De Luca “inammissibile che non si siano pagati i contributi per poter sostenere 8 milioni di costi in più per potenziare un servizio di un’azienda partecipata posta in liquidazione”. 

Messina, 28 ottobre 2018

Atm si trasformerà in azienda a capitale pubblico, che non vuol dire che si cederà mai ai privati. Non consento a nessuno, indipendentemente dai ruoli. di insinuare passaggi a privati dell’ATM” così il sindaco De Luca stamattina durante la terza giornata di concertazione iniziata stamattina a Palazzo Zanca alle 5.00.

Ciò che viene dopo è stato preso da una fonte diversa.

(** The votes for a valid value are the cells of the footprint that hold
    it. *)
Lemma histo_neighbourhood (image : list (list Z)) (fp : list (Z * Z))
      (r c : nat) (w : Z) :
  w ≠ 0 →
  histo (neighbourhood image fp (ne_scalar image 0) r c) w
  = length (filter (λ d : Z * Z,
                      get_at image (Z.of_nat r + d.1) (Z.of_nat c + d.2) = Some w)
                   fp).
Proof.
  intros Hw. unfold histo, neighbourhood.
  assert (Hcons : ∀ (f : Z * Z → option Z) x l,
             omap f (x :: l)
             = match f x with Some y => y :: omap f l | None => omap f l end)
    by done.
  induction fp as [|d fp IH]; [done|].
  rewrite filter_cons, Hcons. unfold ne_scalar at 1.
  rewrite get_at_map1.
  destruct (get_at image (Z.of_nat r + d.1) (Z.of_nat c + d.2)) as [v|] eqn:Hv;
    cbn [fmap option_fmap option_map].
  - destruct (Z.eqb_spec 0 v) as [<-|Hv0]; cbn [negb].
    + rewrite decide_False by congruence. exact IH.
    + rewrite filter_cons. destruct (decide (v = w)) as [->|Hvw].
      * rewrite decide_True by done. cbn [length]. by rewrite IH.
      * rewrite decide_False by congruence. exact IH.
  - rewrite decide_False by done. exact IH.
Qed.

(** C8, amended. On a uint8 map, no-data pixels never contribute a vote:
    at every pixel, valid or not, the filter gives 0 exactly when no valid
    pixel lies within the radius-2 disk, and otherwise gives the valid
    value that most cells of the disk hold, the smallest one among equally
    frequent values, however many cells of the disk hold no-data.  So a
    no-data pixel is left unchanged exactly when no valid pixel lies within
    its disk, and is otherwise overwritten with the majority of its valid
    neighbours. *)
Theorem majority_filter_nodata (image : list (list Z)) (r c : nat) (v : Z) :
  every_pixel is_uint8 image = true →
  get image r c = Some v →
  (get (majority_filter image) r c = Some 0 ↔ ¬ valid_within_2 image r c)
  ∧ ∀ m, get (majority_filter image) r c = Some m → m ≠ 0 →
         (0 < occurrences image r c m)%nat
         ∧ ∀ w, w ≠ 0 →
                (occurrences image r c w ≤ occurrences image r c m)%nat
                ∧ (occurrences image r c w = occurrences image r c m →
                   m ≤ w).
Proof.
  intros Huint8 Hget. unfold majority_filter. rewrite get_modal, Hget.
  assert (Hocc : ∀ w, w ≠ 0 →
             histo (neighbourhood image (disk 2) (ne_scalar image 0) r c) w
             = occurrences image r c w)
    by (intros w Hw; by apply histo_neighbourhood).
  set (pop := neighbourhood image (disk 2) (ne_scalar image 0) r c) in *.
  cbn [fmap option_fmap option_map].
  assert (Hvote : ∀ w, w ∈ pop → w ≠ 0 ∧ 1 ≤ w ≤ 255 ∧ valid_within_2 image r c).
  { intros w (Hw & dr & dc & Hd & Hw')%majority_vote.
    split; [done|]. split; [|by exists dr, dc, w].
    apply get_at_Some in Hw' as (_ & _ & Hw').
    apply (every_pixel_get _ _ _ _ _ Huint8) in Hw'.
    unfold is_uint8 in Hw'. lia. }
  destruct (decide (pop = [])) as [Hnil|Hne].
  - rewrite Hnil. cbn [kernel_modal]. split.
    + split; [|done]. intros _ (dr & dc & w & Hd & Hw & Hw0).
      assert (Hin : w ∈ pop) by (apply majority_vote; eauto).
      rewrite Hnil in Hin. by apply elem_of_nil in Hin.
    + intros m [= <-] Hm. done.
  - destruct (kernel_modal_mode pop Hne) as (Hin & Hmode).
    { intros w Hw. by apply Hvote in Hw as (_ & ? & _). }
    destruct (Hvote _ Hin) as (Hk0 & _ & Hvalid). split.
    + split; [intros [= Hzero]; done|intros Hnone; done].
    + intros m [= <-] _. split.
      * rewrite <- Hocc by done. by apply histo_elem.
      * intros w Hw. rewrite <- !Hocc by done.
        destruct (Hmode w) as [Hle Htie]. split; [done|].
        intros Heq. apply Htie; [done|].
        apply histo_pos. rewrite Heq. by apply histo_elem.
Qed.

Lemma majority_filter_nodata_witness :
  let image := [[0; 1]; [1; 1]] in
  (get (majority_filter image) 0 0 = Some 0 ↔ ¬ valid_within_2 image 0 0)
  ∧ ∀ m, get (majority_filter image) 0 0 = Some m → m ≠ 0 →
         (0 < occurrences image 0 0 m)%nat
         ∧ ∀ w, w ≠ 0 →
                (occurrences image 0 0 w ≤ occurrences image 0 0 m)%nat
                ∧ (occurrences image 0 0 w = occurrences image 0 0 m → m ≤ w).
Proof.
  apply (majority_filter_nodata [[0; 1]; [1; 1]] 0 0 0); reflexivity.
Defined.

End NoDataVotes.

(** ** More on the training-data filter notebook *)

Section FilterMore.
Import FilterTD FilterCases.
Context `{Sklearn}.

Lemma range_app (lo n hi : Z) :
  lo ≤ n < hi → range lo hi = range lo n ++ n :: range (n + 1) hi.
Proof.
  intros Hn.
  assert (Hgen : ∀ k : nat, ∀ lo, n = lo + Z.of_nat k →
                   range lo hi = range lo n ++ n :: range (n + 1) hi).
  { induction k as [|k IH]; intros lo' Hlo.
    - replace lo' with n by lia. rewrite (range_nil n n) by lia.
      apply range_cons. lia.
    - rewrite (range_cons lo' hi), (range_cons lo' n) by lia.
      cbn [app]. f_equal. apply IH. lia. }
  apply (Hgen (Z.to_nat (n - lo))). lia.
Qed.

Lemma for_each_app {S A} (body : S → A → result S) (s : S) (xs ys : list A) :
  for_each body s (xs ++ ys) = s' ← for_each body s xs; for_each body s' ys.
Proof.
  revert s. induction xs as [|x xs IH]; intros s; cbn [app for_each]; [done|].
  destruct (body s x); cbn [mbind result_bind]; [apply IH|done].
Qed.

(** Candidates that scikit-learn fits and scores never end the search. *)
Lemma for_each_try_cluster_Ok (data : features) (lo : Z) (k : nat) :
  ∀ s,
    (∀ m, lo ≤ m < lo + Z.of_nat k →
          ∃ mdl lab sc, KMeans_fit m 1 data = Ok mdl
                        ∧ predict mdl data = Ok lab
                        ∧ calinski_harabasz_score data lab = Ok sc) →
    ∃ s', for_each (try_cluster data) s (range lo (lo + Z.of_nat k)) = Ok s'.
Proof.
  revert lo. induction k as [|k IH]; intros lo s Hlib.
  - rewrite range_nil by lia. by eexists.
  - rewrite range_cons by lia.
    replace (lo + Z.of_nat (S k)) with (lo + 1 + Z.of_nat k) in * by lia.
    destruct (Hlib lo) as (mdl & lab & sc & Hfit & Hpred & Hscore); [lia|].
    cbn [for_each].
    rewrite (try_cluster_known data s lo (λ _, mdl) (λ _, lab) (λ _, sc)
               Hfit Hpred Hscore).
    destruct (_ || _); cbn [mbind result_bind];
      apply IH; intros m Hm; apply Hlib; lia.
Qed.

(** X11. [find_clusters_KMeans] ends with the first exception of the range:
    when fitting the model, predicting the labels or computing the score
    raises for some candidate count [n], the function raises that
    exception, also when smaller counts were fitted and scored before. *)
Theorem find_clusters_KMeans_raises (data : features)
        (min_cluster max_cluster n : Z) (e : exn) :
  min_cluster ≤ n < max_cluster →
  (∀ m, min_cluster ≤ m < n →
        ∃ mdl lab sc, KMeans_fit m 1 data = Ok mdl
                      ∧ predict mdl data = Ok lab
                      ∧ calinski_harabasz_score data lab = Ok sc) →
  (KMeans_fit n 1 data = Raise e
   ∨ (∃ mdl, KMeans_fit n 1 data = Ok mdl ∧ predict mdl data = Raise e)
   ∨ (∃ mdl lab, KMeans_fit n 1 data = Ok mdl
                 ∧ predict mdl data = Ok lab
                 ∧ calinski_harabasz_score data lab = Raise e)) →
  find_clusters_KMeans data min_cluster max_cluster = Raise e.
Proof.
  intros Hn Hlib Hfail. unfold find_clusters_KMeans.
  rewrite (range_app min_cluster n max_cluster) by done.
  rewrite for_each_app.
  destruct (for_each_try_cluster_Ok data min_cluster (Z.to_nat (n - min_cluster))
              {| highest_score := -999; n_cluster_optimal := min_cluster;
                 kmeans_model_optimal := None; labels_optimal := None |})
    as [s' Hs'].
  { intros m Hm. apply Hlib. lia. }
  replace (min_cluster + Z.of_nat (Z.to_nat (n - min_cluster))) with n in Hs' by lia.
  rewrite Hs'. cbn [mbind result_bind for_each].
  unfold try_cluster.
  destruct Hfail as [Hfit | [(mdl & Hfit & Hpred) | (mdl & lab & Hfit & Hpred & Hsc)]];
    rewrite Hfit; cbn [mbind result_bind]; [done| |].
  - by rewrite Hpred.
  - rewrite Hpred. cbn [mbind result_bind]. by rewrite Hsc.
Qed.

Lemma filter_class_inv (training_features rand_samples_features : list point)
      (i : Z) (kept : list clustered) :
  filter_class training_features rand_samples_features i = Ok kept →
  ∃ sc standardized found model model_input labels rows,
    StandardScaler_fit (iloc_features (of_class rand_samples_features i)) = Ok sc
    ∧ transform sc (iloc_features (of_class rand_samples_features i)) = Ok standardized
    ∧ find_clusters_KMeans standardized 3 20 = Ok found
    ∧ found.1.2 = Some model
    ∧ transform sc (iloc_features (of_class training_features i)) = Ok model_input
    ∧ predict model model_input = Ok labels
    ∧ with_clusters (of_class training_features i) labels = Ok rows
    ∧ kept = filter_by_frequency frequency_threshold rows.
Proof.
  unfold filter_class.
  destruct (StandardScaler_fit _) as [sc|] eqn:Hsc; [|done].
  cbn [mbind result_bind].
  destruct (transform sc (iloc_features (of_class rand_samples_features i)))
    as [standardized|] eqn:Hstd; [|done]. cbn [mbind result_bind].
  destruct (find_clusters_KMeans standardized 3 20) as [found|] eqn:Hfound; [|done].
  cbn [mbind result_bind].
  destruct (transform sc (iloc_features (of_class training_features i)))
    as [model_input|] eqn:Hinput; [|done]. cbn [mbind result_bind].
  destruct (found.1.2) as [model|] eqn:Hmodel; [|done].
  destruct (predict model model_input) as [labels|] eqn:Hlabels; [|done].
  cbn [mbind result_bind].
  destruct (with_clusters (of_class training_features i) labels)
    as [rows|] eqn:Hrows; [|done]. cbn [mbind result_bind].
  intros [= <-]. by exists sc, standardized, found, model, model_input, labels, rows.
Qed.

Lemma with_clusters_rows (td : list point) (labels : list Z)
      (rows : list clustered) :
  with_clusters td labels = Ok rows → row <$> rows = td.
Proof.
  unfold with_clusters. destruct (decide _) as [Hlen|]; [|done].
  intros [= <-]. generalize (value_counts_normalize labels). intros g.
  revert td Hlen. induction labels as [|l labels IH]; intros [|p td] Hlen;
    simpl in Hlen; try lia; [done|].
  cbn [zip_with]. rewrite fmap_cons. cbn [row]. by rewrite IH by lia.
Qed.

Presenti i sindacati CISL, CISA, e UGL, ed i revisori dei conti di ATM che hanno rappresentato una situazione ampiamente conosciuta dalla stampa e più volte raccontata. L’ATM era AZIENDA GIA’ IN LIQUIDAZIONE, posta in tale stato da una delibera del Consiglio Comunale. Delibera che non è mai stata annullata da altra delibera in Consiglio. L’unico atto contrario alla liquidazione è stata una delibera di Giunta che ne prevedeva l’uscita di ATM dallo stato liquidativo ma che non è mai stata portata in Consiglio Comunale, unico organo autorizzato a deliberare in tal senso. pertanto ogni atto compiuto dalla Giunta precedente in termini di nomine e di “sviluppo” dell’azienda in liquidazione attraverso nomine, acquisti ed incrementi del servizio che hanno determinato costi maggiori potrebbe essere oggetto di vaglio della Corte dei Conti.

Insomma non è ammissibile, secondo il sindaco De Luca “che non si siano pagati i contributi per poter sostenere 8 milioni di costi in più per potenziare un servizio di un’azienda partecipata posta in liquidazione”.